NATO-Gipfel in Ankara: Versammlungsverbot und Journalistenausschluss
Wichtige Fakten
- • Versammlungsverbot ab Sonntag in ganz Ankara für knapp zwei Wochen.
- • Zahlreiche türkische Journalisten erhielten keine NATO-Akkreditierung.
- • Bis zu 70.000 Sicherheitskräfte sind im Gipfeleinsatz geplant.
- • US-Präsident Trump nimmt am Gipfel teil, nach Erdoğans Einladung.

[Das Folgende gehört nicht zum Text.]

(* ===== verification/Accumulator.v ===== *)
(** The Edge's delta accumulator (shingo-edge/uop/accumulator.go): counts
    recorded by any number of callers are summed per scope in shared entries and
    shipped by one flush pass at a time, without ever holding a lock across the
    database work.  Callers, the flush pass and the eviction of idle entries
    interleave at every point where no lock is held, so the model is a step
    relation over a heap of entries: the map holds pointers, a caller may hold a
    pointer the map has already dropped, and the flush pass subtracts what it
    sent only after it has been enqueued.

    The bin and the bucket accumulator are the same machine over two scopes;
    [Scope] is what they differ in. *)

From stdpp Require Import pretty sorting.
From S2P Require Import Prelude.

(** ** Scopes *)

(** [L] is an entry's identity and metadata.  [sc_note first old new]: the
    metadata after a record, [first] when the entry's delta was zero;
    [sc_settle]: after a flush that left nothing; [sc_epoch]: the generation the
    sequence is allocated under; [sc_resolve]: the metadata to put on the wire;
    [sc_droppable]: it may be missing - not found, or the lookup failed - and
    then the delta is given up. *)
Record Scope (L : Type) := mkScope {
  sc_kind : string;
  sc_valid : L -> bool;
  sc_key : L -> string;
  sc_note : bool -> L -> L -> L;
  sc_settle : L -> L;
  sc_epoch : L -> Z;
  sc_resolve : L -> option L;
  sc_droppable : L -> bool
}.
Arguments sc_kind {L} s. Arguments sc_valid {L} s _. Arguments sc_key {L} s _.
Arguments sc_note {L} s _ _ _. Arguments sc_settle {L} s _. Arguments sc_epoch {L} s _.
Arguments sc_resolve {L} s _. Arguments sc_droppable {L} s _.

(** What the machine relies on: metadata updates keep an entry's key, and the
    wire carries the entry's own key and generation; only a droppable entry has
    no wire identity. *)
Class ScopeLaws {L} (sc : Scope L) : Prop := {
  note_key : forall first old new, sc_key sc (sc_note sc first old new) = sc_key sc old;
  settle_key : forall l, sc_key sc (sc_settle sc l) = sc_key sc l;
  resolve_key : forall l l', sc_resolve sc l = Some l' -> sc_key sc l' = sc_key sc l;
  resolve_epoch : forall l l', sc_resolve sc l = Some l' -> sc_epoch sc l' = sc_epoch sc l;
  resolve_none : forall l, sc_resolve sc l = None -> sc_droppable sc l = true
}.

(** *** Bins (binDeltaEntry) *)

Record BinLabel := mkBinLabel {
  bl_bin : Z; bl_payload : string; bl_reason : string; bl_epoch : Z }.

(** The first contribution anchors payload and epoch; a later one only rolls
    the epoch forward; the reason is always the latest. *)
Definition note_bin (first : bool) (old new : BinLabel) : BinLabel :=
  if first then mkBinLabel (bl_bin old) (bl_payload new) (bl_reason new) (bl_epoch new)
  else mkBinLabel (bl_bin old) (bl_payload old) (bl_reason new)
         (if (bl_epoch old <? bl_epoch new)%Z then bl_epoch new else bl_epoch old).

Definition binScope : Scope BinLabel :=
  mkScope _ "bin" (fun l => (0 <? bl_bin l)%Z) (fun l => pretty (bl_bin l)) note_bin
    (fun l => mkBinLabel (bl_bin l) (bl_payload l) "" (bl_epoch l)) bl_epoch Some
    (fun _ => false).

#[export] Instance bin_scope_laws : ScopeLaws binScope.
Proof. split; [by intros []|done|by intros l l' [= ->]..|done]. Qed.

(** *** Lineside buckets (bucketDeltaEntry) *)

Record BucketLabel := mkBucketLabel {
  kl_node : Z; kl_core : string; kl_pair : string; kl_style : Z; kl_part : string;
  kl_payload : string; kl_reason : string }.

Definition bucketScopeKey (nodeID : Z) (pairKey : string) (styleID : Z) (partNumber : string)
    : string :=
  pretty nodeID +:+ "|" +:+ pairKey +:+ "|" +:+ pretty styleID +:+ "|" +:+ partNumber.

(** An empty payload code never wipes a latched one. *)
Definition note_bucket (first : bool) (old new : BucketLabel) : BucketLabel :=
  mkBucketLabel (kl_node old) (kl_core old) (kl_pair old) (kl_style old) (kl_part old)
    (if kl_payload new =s "" then kl_payload old else kl_payload new) (kl_reason new).

(** The wire needs Core's name of the node: the entry's own, or the one
    [GetProcessNode] finds ([nodes]). *)
Definition resolve_bucket (nodes : gmap Z string) (l : BucketLabel) : option BucketLabel :=
  let core := if kl_core l =s "" then default "" (nodes !! kl_node l) else kl_core l in
  if core =s "" then None
  else Some (mkBucketLabel (kl_node l) core (kl_pair l) (kl_style l) (kl_part l) (kl_payload l)
    (kl_reason l)).

Definition bucketScope (nodes : gmap Z string) : Scope BucketLabel :=
  mkScope _ "bucket" (fun l => (0 <? kl_node l)%Z && (kl_part l <>s ""))
    (fun l => bucketScopeKey (kl_node l) (kl_pair l) (kl_style l) (kl_part l)) note_bucket
    (fun l => mkBucketLabel (kl_node l) (kl_core l) (kl_pair l) (kl_style l) (kl_part l)
      (kl_payload l) "") (fun _ => 0%Z) (resolve_bucket nodes)
    (fun l => kl_core l =s "").

#[export] Instance bucket_scope_laws nodes : ScopeLaws (bucketScope nodes).
Proof.
  split; [done|done|intros l l'; cbn; unfold resolve_bucket; by case_match; intros [= <-]..|].
  intros l. cbn. unfold resolve_bucket. destruct (kl_core l =s "") eqn:E; [done|]. by rewrite E.
Qed.

(** ** Entries *)

(** Times are [None] for Go's zero time. *)
Record Entry (L : Type) := mkEntry {
  en_lab : L;
  en_delta : Z;
  en_start : option Z;
  en_end : option Z;
  en_touched : option Z;
  en_evicted : bool
}.
Arguments mkEntry {L} _ _ _ _ _ _.
Arguments en_lab {L} e. Arguments en_delta {L} e. Arguments en_start {L} e.
Arguments en_end {L} e. Arguments en_touched {L} e. Arguments en_evicted {L} e.

(** An envelope in the outbox. *)
Record Msg (L : Type) := mkMsg {
  ms_lab : L; ms_delta : Z; ms_seq : Z; ms_start : option Z; ms_end : option Z }.
Arguments mkMsg {L} _ _ _ _ _.
Arguments ms_lab {L} m. Arguments ms_delta {L} m. Arguments ms_seq {L} m.
Arguments ms_start {L} m. Arguments ms_end {L} m.

Section Machine.
Context {L : Type} (sc : Scope L).

Definition new_entry (l : L) (now : Z) : Entry L :=
  mkEntry (sc_settle sc l) 0 (Some now) None None false.

(** The locked part of recordBin / recordBucket. *)
Definition add_record (l : L) (delta now : Z) (e : Entry L) : Entry L :=
  let first := en_delta e =i 0 in
  mkEntry (sc_note sc first (en_lab e) l) (en_delta e + delta)
    (if first then Some now else en_start e) (Some now) (Some now) (en_evicted e).
Lemma Drain_wf n p delta : evolves (keeps lside_wf) (Drain n p delta).
Proof.
  unfold Drain. destruct (Z.leb_spec delta 0) as [|Hd]; [evolve|].
  apply evolves_query_bind; [typeclasses eauto|]. intros c.
  destruct (first_of _) as [b|]; [|apply evolves_ret; typeclasses eauto].
  revert c. match goal with |- forall c, keeps _ _ (db (?m c).2) => change (evolves (keeps lside_wf) m) end.
  destruct (Z.eqb_spec (lk_qty b - (if (lk_qty b <? delta)%Z then lk_qty b else delta)) 0) as [E|E].
  { evolve; intros d Hwf; by apply filter_wf. }
  assert (Hq : (0 < lk_qty b - if lk_qty b <? delta then lk_qty b else delta)%Z).
  { destruct (Z.ltb_spec (lk_qty b) delta); lia. }
  revert Hq. clear E. generalize (lk_qty b - if (lk_qty b <? delta)%Z then lk_qty b else delta)%Z. intros q Hq.
  evolve. intros d Hwf. apply map_wf; try (intros r; by destruct (_ =i _)); [|done].
  intros r Hr. pose proof (lw_pos d r Hwf Hr). by destruct (_ =i _).
Qed.

Lemma SetForReconcile_wf n pair st p qty : evolves (keeps lside_wf) (SetForReconcile n pair st p qty).
Proof.
  unfold SetForReconcile. destruct (Z.leb_spec qty 0) as [|Hq]; evolve.
  - intros d Hwf. by apply filter_wf.
  - intros s x s'. set (hit r := on_pile n p r && (lk_style r =i st)).
    set (f r := if hit r then with_qty qty (lk_style r) true (es_now s) r else r).
    destruct (_ && existsb hit (es_buckets s)) eqn:Hg; [done|]. intros [= <- <-] Hwf.
    apply (map_wf_active f); try (intros r; unfold f; by destruct (hit r)); [| |done].
    2: { intros r Hr. pose proof (lw_pos s r Hwf Hr). unfold f. by destruct (hit r). }
    intros r r' Hr Hr' Ha Ha' En Ep. destruct (existsb hit (es_buckets s)) eqn:Hex.
    2: { assert (Hid : forall x, x ∈ es_buckets s -> f x = x).
         { intros y Hy. unfold f. destruct (hit y) eqn:Ey; [|done].
           assert (existsb hit (es_buckets s) = true); [|congruence]. apply existsb_exists. exists y.
           split; [by apply list_elem_of_In|done]. }
         rewrite !Hid in * by done. by apply Hwf. }
    rewrite andb_true_r in Hg. apply Nat.ltb_ge in Hg.
    destruct (on_pile n p r) eqn:Hp.
    2: { assert (Hp' : on_pile n p r' = false).
         { destruct (on_pile n p r') eqn:E; [|done]. apply on_pile_true in E as [].
           rewrite (proj2 (on_pile_true n p r)) in Hp; [done|split; congruence]. }
         unfold f, hit in Ha, Ha'. rewrite Hp in Ha. rewrite Hp' in Ha'. cbn in Ha, Ha'. by apply Hwf. }
    apply (by_id (es_buckets s)); [apply Hwf|done..|].
    assert (Hp' : on_pile n p r' = true).
    { apply on_pile_true in Hp as []. apply on_pile_true. split; congruence. }
    assert (Hid : forall x, lk_id (f x) = lk_id x /\ on_pile n p (f x) = on_pile n p x).
    { intros y. unfold f. by destruct (hit y). }
    rewrite <- (proj1 (Hid r)), <- (proj1 (Hid r')). f_equal.
    assert (Hin : forall x, x ∈ es_buckets s -> on_pile n p x = true -> lk_active (f x) = true ->
      f x ∈ List.filter (fun r => on_pile n p r && lk_active r) (map f (es_buckets s))).
    { intros y Hy Hpy Hay. apply list_elem_of_In, filter_In. split.
      - apply in_map. by apply list_elem_of_In.
      - by rewrite (proj2 (Hid y)), Hpy, Hay. }
    pose proof (Hin r Hr Hp Ha) as I1. pose proof (Hin r' Hr' Hp' Ha') as I2.
    change (es_buckets (set_rows _ s)) with (map f (es_buckets s)) in Hg.
    destruct (List.filter _ (map f (es_buckets s))) as [|x1 [|]]; [set_solver| |cbn in Hg; lia].
    apply list_elem_of_singleton in I1, I2. congruence.
  - intros s x s'. destruct (active_on n p s) eqn:E; [done|]. intros [= _ <-] Hwf. by apply add_wf.
Qed.

Create HintDb edge_rows.
#[export] Hint Resolve Drain_wf Capture_wf Deactivate_wf SetForReconcile_wf keeps_wf_runtime keeps_wf_accs : edge_rows.

(** ** Capture *)

Definition parts_at (n : Z) (p : string) (n' : Z) (p' : string) (q : Z) : Z :=
  if (n =i n') && (p =s p') then q else 0.

Lemma in_stock_with n p q st a now r : in_stock n p (with_qty q st a now r) = if on_pile n p r then q else 0%Z.
Proof. done. Qed.

Lemma on_pile_at n p n' p' r : on_pile n p r = true -> on_pile n' p' r = (n =i n') && (p =s p').
Proof. unfold on_pile. by intros [->%Z.eqb_eq ->%String.eqb_eq]%andb_prop. Qed.

Lemma findOne_found n st p s r :
  r ∈ es_buckets s -> on_pile n p r = true -> lk_style r = st ->
  exists b, findOne n st p (mkConn s []) = (Ok b, mkConn s []).
Proof.
  intros Hr Hp Hst. unfold findOne, query, sbind, stmt. cbn.
  destruct (first_of _) as [b|] eqn:Hf; [by exists b|]. apply first_of_none in Hf.
  assert (Hin : In r (List.filter (fun r => on_pile n p r && (lk_style r =i st)) (es_buckets s))).
  { apply filter_In. split; [by apply list_elem_of_In|]. by rewrite Hp, Hst, Z.eqb_refl. }
  by rewrite Hf in Hin.
Qed.

Lemma Capture_healthy n pair st p qty s :
  lside_wf s -> (0 < qty)%Z ->
  exists b s', Capture n pair st p qty (mkConn s []) = (Ok b, mkConn s' []) /\ lside_wf s' /\ same_books s s' /\
    forall n' p', stock n' p' s' = (stock n' p' s + parts_at n p n' p' qty)%Z.
Proof.
  intros Hwf Hq. assert (Hw : lside_wf (db (Capture n pair st p qty (mkConn s [])).2)) by by apply Capture_wf.
  unfold Capture in *. rewrite (proj2 (Z.leb_gt qty 0)) in * by done.
  unfold sbind at 1. unfold sbind at 1 in Hw. cbn [stmt faults db] in *. unfold merge_capture in *.
  destruct (first_of _) as [b|] eqn:Hf.
  - apply first_of_in, list_elem_of_In, filter_In in Hf as [Hb%list_elem_of_In Hp]. cbn [Nat.ltb Nat.leb] in *.
    match goal with |- context [mkConn ?x []] => set (s1 := x) in * end.
    destruct (findOne_found n st p s1 (with_qty (lk_qty b + qty) st true (es_now s) b)) as [b' Hb'].
    { unfold s1. cbn. apply list_elem_of_fmap. exists b. split; [by rewrite Z.eqb_refl|done]. }
    { done. }
    { done. }
    unfold sbind in *. rewrite Hb' in *. cbn in Hw. exists (Some b'), s1. split_and!; [done|done|done|].
    intros n' p'. unfold stock, s1. cbn. rewrite row_sum_update by (done || apply Hwf).
    rewrite in_stock_with. unfold in_stock at 2. rewrite (on_pile_at n p) by done. unfold parts_at.
    destruct (_ && _); lia.
  - apply first_of_none in Hf. cbn [Nat.ltb Nat.leb] in *.
    assert (Hno : active_on n p s = false).
    { destruct (active_on n p s) eqn:E; [|done]. apply existsb_exists in E as (r & Hr & Hx).
      apply andb_prop in Hx as [Hx _].
      assert (Hin : In r (List.filter (on_pile n p) (es_buckets s))) by by apply filter_In. by rewrite Hf in Hin. }
    unfold sbind at 1. unfold sbind at 1 in Hw. cbn [stmt faults db] in *. unfold insert_or_ignore in *.
    rewrite Hno in *. cbn [Nat.ltb Nat.leb] in *.
    match goal with |- context [mkConn ?x []] => set (s1 := x) in * end.
    destruct (findOne_found n st p s1 (mkLB (es_next s) n pair st p qty true (es_now s))) as [b' Hb'].
    { unfold s1. cbn. set_solver. }
    { by apply on_pile_true. }
    { done. }
    unfold sbind in *. rewrite Hb' in *. cbn in Hw. exists (Some b'), s1. split_and!; [done|done|done|].
    intros n' p'. unfold stock, s1, row_sum. cbn.
    rewrite (foldr_snoc (in_stock n' p')). unfold in_stock at 2, on_pile, parts_at. cbn. done.
Qed.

Sicherheitsmaßnahmen und Einschränkungen
Vor dem NATO-Gipfel in Ankara Anfang Juli herrscht in der türkischen Hauptstadt ein Ausnahmezustand. Ab Sonntag gilt ein Versammlungsverbot im gesamten Stadtgebiet, das fast zwei Wochen andauert. Die Behörden haben zudem mehr als 200 Menschen unter Terrorvorwürfen festgenommen, darunter Gewerkschafter und Aktivisten. Menschenrechtsorganisationen kritisieren dies als Versuch, kritische Stimmen zu unterdrücken.
Medien und Diplomatie
Die NATO verweigerte zahlreichen türkischen Medienschaffenden die Akkreditierung, besonders unabhängigen und regierungskritischen Redaktionen wie T24 und Sözcü. Reporter ohne Grenzen verurteilt den Schritt. Staatspräsident Erdoğan eröffnete rechtzeitig einen neuen Hauptstadtflughafen, der vor allem für Staatsgäste gedacht ist. Mit dabei sind unter anderen Macron, Meloni, Merz und Trump – ein Erfolg für Gastgeber Erdoğan.